By Thomas K. Lindsay
In the face of rising intolerance on our campuses, there is confusion in some quarters regarding not only how, but whether state lawmakers should act to protect the right to free speech at our public institutions of higher learning.
Here in Texas, as one newspaper account recently stated it, “After months of media conflagration, hand-wringing and attempts to push through new laws, [Texas state] lawmakers still can’t seem to rally around a way to boost students’ free-speech rights. . . . A few ideas have been raised, but they’ve repeatedly been met with questions about whether a state law regulating universities’ free-speech policies is even necessary.”

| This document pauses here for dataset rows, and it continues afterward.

(* ===== verification/CkRing.v ===== *)
(** CkRing: the concurrent ring buffer of Concurrency Kit, include/aerospike/ck/ck_ring.h.

    The buffer is an array of bytes, apart from the ring; an entry is [ts] bytes.  [memcpy] is one step per
    byte, in the order of the addresses, so another thread can see an entry half copied.  A function that
    returns a [bool] and writes through a pointer returns both. *)

From Stdlib Require Import ZArith Lia.
From stdpp Require Import base list.
From S2P Require Import Prelude Memory Concurrent CkPr.

#[local] Open Scope Z_scope.

(** [src: include/aerospike/ck/ck_ring.h 40-49 ck_ring] *)
Record ck_ring : Type := MkRing {
  rg_c_head : Z;
  rg_p_tail : Z;
  rg_p_head : Z;
  rg_size : Z;
  rg_mask : Z
}.

Definition c_head_loc : loc ck_ring Z :=
  MkLoc rg_c_head (λ v r, MkRing v (rg_p_tail r) (rg_p_head r) (rg_size r) (rg_mask r)).
Definition p_tail_loc : loc ck_ring Z :=
  MkLoc rg_p_tail (λ v r, MkRing (rg_c_head r) v (rg_p_head r) (rg_size r) (rg_mask r)).
Definition p_head_loc : loc ck_ring Z :=
  MkLoc rg_p_head (λ v r, MkRing (rg_c_head r) (rg_p_tail r) v (rg_size r) (rg_mask r)).
Definition mask_loc : loc ck_ring Z :=
  MkLoc rg_mask (λ v r, MkRing (rg_c_head r) (rg_p_tail r) (rg_p_head r) (rg_size r) v).
Definition size_loc : loc ck_ring Z :=
  MkLoc rg_size (λ v r, MkRing (rg_c_head r) (rg_p_tail r) (rg_p_head r) v (rg_mask r)).

(** [src: include/aerospike/ck/ck_ring.h 72-82 ck_ring_init] *)
Definition ck_ring_init (size : Z) : ck_ring := MkRing 0 0 0 size (uint_sub size 1).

This apparent confusion over state lawmakers’ duties is itself confusing: All parties apparently know that the First Amendment applies with equal force to public colleges and universities. (At the same time, there is no First Amendment protection for speech seeking to “incite” the audience to illegal actions, nor for “true threats,” “fighting words,” obscenity, harassment, defamation, or the “heckler’s veto,” through which some seek to “shout down” an invited speaker.) The Supreme Court has ruled that “State colleges and universities are not enclaves immune from the sweep of the First Amendment. . . . [T]he precedents of this Court leave no room for the view that . . . First Amendment protections should apply with less force on college campuses than in the community at large” (Healy v. James 1972).
However, too often today, the freedom required to pursue truth is impeded in and by our universities themselves.